### Exercise aim
Please find every line in the entries below that contains the string "variants", and copy it.

### Given records
(** * Lift of a 2D airfoil by Bernoulli's equation: a shallow embedding

    The three program variants of the repository
    - v1  [lift-2D-airfoil-Bernoulli-no-uncertainties.c]
    - v2  [lift-2D-airfoil-Bernoulli-temperature-humidity-elevation-uncertain.c]
    - v3  [lift-2D-airfoil-Bernoulli-angle-of-attack-uncertain.c] and its draft
          sibling [lift-2D-airfoil-Bernoulli-pressure-coefficients-uncertain.c]
    are modelled over the real numbers: a C [double] is a [R], [sqrt] is
    [sqrt], [fabs] is [Rabs], [exp] is [exp] and [pow(10.0, x)] is
    [Rpower 10 x].  The output parameters of [loadInputs] are a record that
    the function takes and returns (explicit state passing), so that their
    initial contents stay visible. *)

From Stdlib Require Import Ascii String.
From Stdlib Require Import ZArith Reals Lra Lia List.
Import ListNotations.

Open Scope R_scope.

(** ** The output parameters of [loadInputs] *)

Record out := mkOut {
  o_A : R;
  o_v1 : R;
  o_v2 : R;
  o_r : R;
  o_Cp1 : R;
  o_Cp2 : R
}.

Definition out_zero : out := mkOut 0 0 0 0 0 0.

(** ** The physical formulas shared by all variants *)

(** [double Pair = exp((-9.81 * 0.0289644 * h)/(8.31432 * (T+273.15))) * 101325.0;] *)
Definition Pair (T h : R) : R :=
  exp ((-9.81 * 0.0289644 * h) / (8.31432 * (T + 273.15))) * 101325.0.

(** [double Psat = 6.1078*pow(10.0,7.5*T/(T+237.3));]
    Over [R], [Rpower] does not overflow and [x / 0] is [0]: the model
    follows the C computation only where its doubles stay finite.  For [T]
    between about -243.2 and -237.3 the C [pow] overflows to [inf] (and
    the density becomes NaN), and at [T = -237.3] the exponent is [-inf]. *)
Definition Psat (T : R) : R := 6.1078 * Rpower 10.0 (7.5 * T / (T + 237.3)).

(** [double Pv = Psat*Rh;] *)
Definition Pv (T Rh : R) : R := Psat T * Rh.

(** [double Pd = Pair - Pv;] *)
Definition Pd (T h Rh : R) : R := Pair T h - Pv T Rh.

(** [*r = (Pd/(287.058*(T+273.15)))+(Pv/(461.495*(T+273.15)));] *)
Definition density (T h Rh : R) : R :=
  (Pd T h Rh / (287.058 * (T + 273.15))) + (Pv T Rh / (461.495 * (T + 273.15))).

(** The velocity term of the loop body: [V * sqrt(fabs(1-Cp[i]))]. *)
Definition vterm (V c : R) : R := V * sqrt (Rabs (1 - c)).

(** One iteration of the velocity loop
    [*v1 += V * sqrt(fabs(1-a[i])); *v2 += V * sqrt(fabs(1-b[i]));]
    where [a i] and [b i] are the elements the body reads at index [i]. *)
Definition vbody (V : R) (a b : nat -> R) (st : R * R) (i : nat) : R * R :=
  (fst st + vterm V (a i), snd st + vterm V (b i)).

(** [for (int i = 0; i < n; i++) { ... }] started on the current contents
    [(v1, v2)] of the output parameters. *)
Definition vloop (V : R) (a b : nat -> R) (n : nat) (st : R * R) : R * R :=
  fold_left (vbody V a b) (seq 0 n) st.

(** [liftForce = r*A*(pow(v1, 2)-pow(v2, 2)) / 2.0;] in [main]. *)
Definition liftForce (o : out) : R :=
  o_r o * o_A o * (o_v1 o ^ 2 - o_v2 o ^ 2) / 2.0.

(** Array access [arr[i]] inside the bounds the loops use. *)
Definition at_ (arr : list R) (i : nat) : R := nth i arr 0.

Definition len (arr : list R) : R := INR (length arr).

(** ** The hardcoded coefficient tables of v1 and v2

    The initialisers are copied token for token, with the separating [,] of
    C written [;].  Between [-1.4999] and [-1.4769] the source has no comma:
    C reads the two tokens as the single expression [-1.4999 - 1.4769], and
    so does Rocq's list notation below. *)

(** [double Cp2[]] of v1, [empiricalPressureCoefficientOverAirfoil[]] of v2. *)
Definition Cp2 : list R := [
        -2.3444; -2.4402; -2.5411; -2.577; -2.7322; -2.7316; -2.5977;
        -2.575; -2.5415; -2.3405; -2.3121; -2.2061; -2.1597; -2.0826;
        -1.9988; -1.9037; -1.7997; -1.7692; -1.63; -1.6235; -1.4999
        -1.4769; -1.4098; -1.3809; -1.3528; -1.3367; -1.3181; -1.2695;
        -1.239; -1.1633; -1.1599; -1.0807; -1.0715; -1.0127; -0.9936;
        -0.9336; -0.8987; -0.8544; -0.8222; -0.7642; -0.7355; -0.6851;
        -0.645; -0.6061; -0.5636; -0.538; -0.4927; -0.4825; -0.4468;
        -0.4431; -0.4454; -0.444; -0.4329; -0.4205; -0.4094; -0.3889;
        -0.3636; -0.349; -0.3179; -0.2992; -0.2832; -0.2727; -0.2596;
        -0.2451; -0.2248; -0.2195; -0.2012; -0.1998; -0.1808; -0.1781;
        -0.1831; -0.1885; -0.1837; -0.1769; -0.1889; -0.1865; -0.1799;
        -0.1841; -0.1785; -0.1838; -0.1742; -0.1779; -0.1823; -0.1789
  ].

(** [double Cp1[]] of v1, [empiricalPressureCoefficientUnderAirfoil[]] of v2. *)
Definition Cp1 : list R := [
        0.8111; 0.9226; 1.0007; 0.9934; 0.8905; 0.8737; 0.7471;
        0.7336; 0.714; 0.6252; 0.6152; 0.5857; 0.5611; 0.4833;
        0.429; 0.403; 0.3861; 0.3781; 0.3431; 0.3423; 0.3439;
        0.3448; 0.3393; 0.3353; 0.3354; 0.3368; 0.3345; 0.3272;
        0.3228; 0.3067; 0.3057; 0.2782; 0.275; 0.2539; 0.2432;
        0.2017; 0.1893; 0.2187; 0.2461; 0.2578; 0.2585; 0.2675;
        0.2711; 0.2632; 0.2392; 0.2206; 0.1912; 0.1853; 0.1643;
        0.1539; 0.1427; 0.1439; 0.1585; 0.1679; 0.1675; 0.1579;
        0.1564; 0.159; 0.164; 0.1606; 0.1438; 0.1286; 0.1278;
        0.1299; 0.1214; 0.1199; 0.1316; 0.1322; 0.1217; 0.1134;
        0.1001; 0.102; 0.1118; 0.1173; 0.1216; 0.1122; 0.1017;
        0.1134; 0.1031; 0.1022; 0.1164; 0.1036; 0.1032; 0.1174
  ].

### Finished task
    The three program variants of the repository
(** ** The physical formulas shared by all variants *)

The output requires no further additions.